→ WHAT THE TASK REQUIRES
Search the data for the word "length" and copy out every line that has it.

→ DATA SUPPLIED
(* ===== verification/IniSpec.v ===== *)
(** * The INI parser's contract

    What conf.c promises, without buffers and pointers: how the byte stream is
    cut into lines ([chunks]), what one line means ([parse_line]) and how the
    handler's answers make the result ([run_lines]). *)
From stdpp Require Import base list numbers gmap strings.
From Stdlib Require Import Ascii ZArith.
From S2P Require Import Prelude CLib Ini.

(** ** Pure string functions *)

(** The prefix before the first NUL. *)
Fixpoint until_nul (l : list ascii) : list ascii :=
  match l with
  | [] => []
  | c :: l' => if decide (c = NUL) then [] else c :: until_nul l'
  end.

Abbreviation lstrip := skip_spaces.

(** Remove trailing white space. *)
Fixpoint rstrip_spec (l : list ascii) : list ascii :=
  match l with
  | [] => []
  | c :: l' =>
      match rstrip_spec l' with
      | [] => if isspace c then [] else [c]
      | r => c :: r
      end
  end.

(** Split before the first of [stops] or inline comment. *)
Fixpoint span (stops : list ascii) (was_space : bool) (l : list ascii)
    : list ascii * list ascii :=
  match l with
  | [] => ([], [])
  | c :: l' =>
      if bool_decide (c ∈ stops) ||
         (was_space && bool_decide (c ∈ INI_INLINE_COMMENT_PREFIXES))
      then ([], l)
      else let '(pre, post) := span stops (isspace c) l' in (c :: pre, post)
  end.

Definition BOM : list ascii := ["239"%char; "187"%char; "191"%char].

(** ** Lines *)

(** The stream, cut the way successive calls of [fgets] on a buffer of [n + 1]
    bytes cut it.  Fuel: the length of the stream. *)
Fixpoint chunks_fuel (fuel n : nat) (l : list ascii) : list (list ascii) :=
  match fuel, l with
  | O, _ => []
  | _, [] => []
  | S fuel', _ =>
      let c := fgets_chunk n l in c :: chunks_fuel fuel' n (drop (length c) l)
  end.

Definition chunks (n : nat) (l : list ascii) : list (list ascii) :=
  chunks_fuel (length l) n l.

(** ** The meaning of a line *)

Record parse_state := { ps_section : list ascii; ps_prev : list ascii }.

Inductive action :=
  | ASkip                              (** nothing to report *)
  | ABad                               (** a syntax error *)
  | AEntry (name value : list ascii).  (** a call of the handler *)

Definition parse_section (st : parse_state) (rest : list ascii) : action * parse_state :=
  let '(name, post) := span (str "]") false rest in
  match post with
  | c :: _ =>
      if decide (c = "]"%char)
      then (ASkip, {| ps_section := take (MAX_SECTION - 1) name; ps_prev := [] |})
      else (ABad, st)
  | [] => (ABad, st)
  end.

Definition parse_value (v : list ascii) : list ascii :=
  rstrip_spec (lstrip (span [] false v).1).

Definition parse_pair (st : parse_state) (t : list ascii) : action * parse_state :=
  let '(pre, post) := span (str "=:") false t in
  match post with
  | c :: v =>
      if decide (c = "="%char ∨ c = ":"%char) then
        let name := rstrip_spec pre in
        (AEntry name (parse_value v),
         {| ps_section := ps_section st; ps_prev := take (MAX_NAME - 1) name |})
      else (ABad, st)
  | [] => (ABad, st)
  end.

(** [first]: this is line 1, where a byte order mark is skipped. *)
Definition parse_line (first : bool) (st : parse_state) (chunk : list ascii)
    : action * parse_state :=
  let text := until_nul chunk in
  let bom := first && bool_decide (take 3 text = BOM) in
  let body := rstrip_spec (if bom then drop 3 text else text) in
  let t := lstrip body in
  let indented := bom || bool_decide (length t < length body) in
  match t with
  | [] => (ASkip, st)
  | c :: rest =>
      if decide (c ∈ INI_START_COMMENT_PREFIXES) then (ASkip, st)
      else if negb (bool_decide (ps_prev st = [])) && indented
      then (AEntry (ps_prev st) t, st)
      else if decide (c = "["%char) then parse_section st rest
      else parse_pair st t
  end.

(** ** The result *)

(** The first failing line number is kept; 0 means no error so far. *)
Definition first_error (err lineno : Z) : Z := if decide (err = 0%Z) then lineno else err.

Section run.
Context {U : Type} (handler : list ascii → list ascii → list ascii → M U Z).

Definition run_action (section : list ascii) (a : action) (lineno err : Z) : M U Z :=
  match a with
  | ASkip => retM err
  | ABad => retM (first_error err lineno)
  | AEntry name value =>
      let! r := handler section name value in
      retM (if decide (r = 0%Z) then first_error err lineno else err)
  end.

(** The lines from line number [n + 1] on. *)
Fixpoint run_lines (n : Z) (st : parse_state) (err : Z) (ls : list (list ascii)) : M U Z :=
  match ls with
  | [] => retM err
  | l :: ls' =>
      let '(a, st') := parse_line (bool_decide (n = 0%Z)) st l in
      let! err' := run_action (ps_section st) a (n + 1) err in
      run_lines (n + 1) st' err' ls'
  end.

Definition parse_spec (bytes : list ascii) : M U Z :=
  run_lines 0 {| ps_section := []; ps_prev := [] |} 0 (chunks (INI_MAX_LINE - 1) bytes).
End run.

(** The entries of the lines, in order: section, name, value. *)
Fixpoint entries_of (first : bool) (st : parse_state) (ls : list (list ascii))
    : list (list ascii * list ascii * list ascii) :=
  match ls with
  | [] => []
  | l :: ls' =>
      let '(a, st') := parse_line first st l in
      match a with
      | AEntry n v => (ps_section st, n, v) :: entries_of false st' ls'
      | _ => entries_of false st' ls'
      end
  end.

Definition entries (bytes : list ascii) : list (list ascii * list ascii * list ascii) :=
  entries_of true {| ps_section := []; ps_prev := [] |} (chunks (INI_MAX_LINE - 1) bytes).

→ TASK RESPONSE
    bytes cut it.  Fuel: the length of the stream. *)
      let c := fgets_chunk n l in c :: chunks_fuel fuel' n (drop (length c) l)
  chunks_fuel (length l) n l.
  let indented := bom || bool_decide (length t < length body) in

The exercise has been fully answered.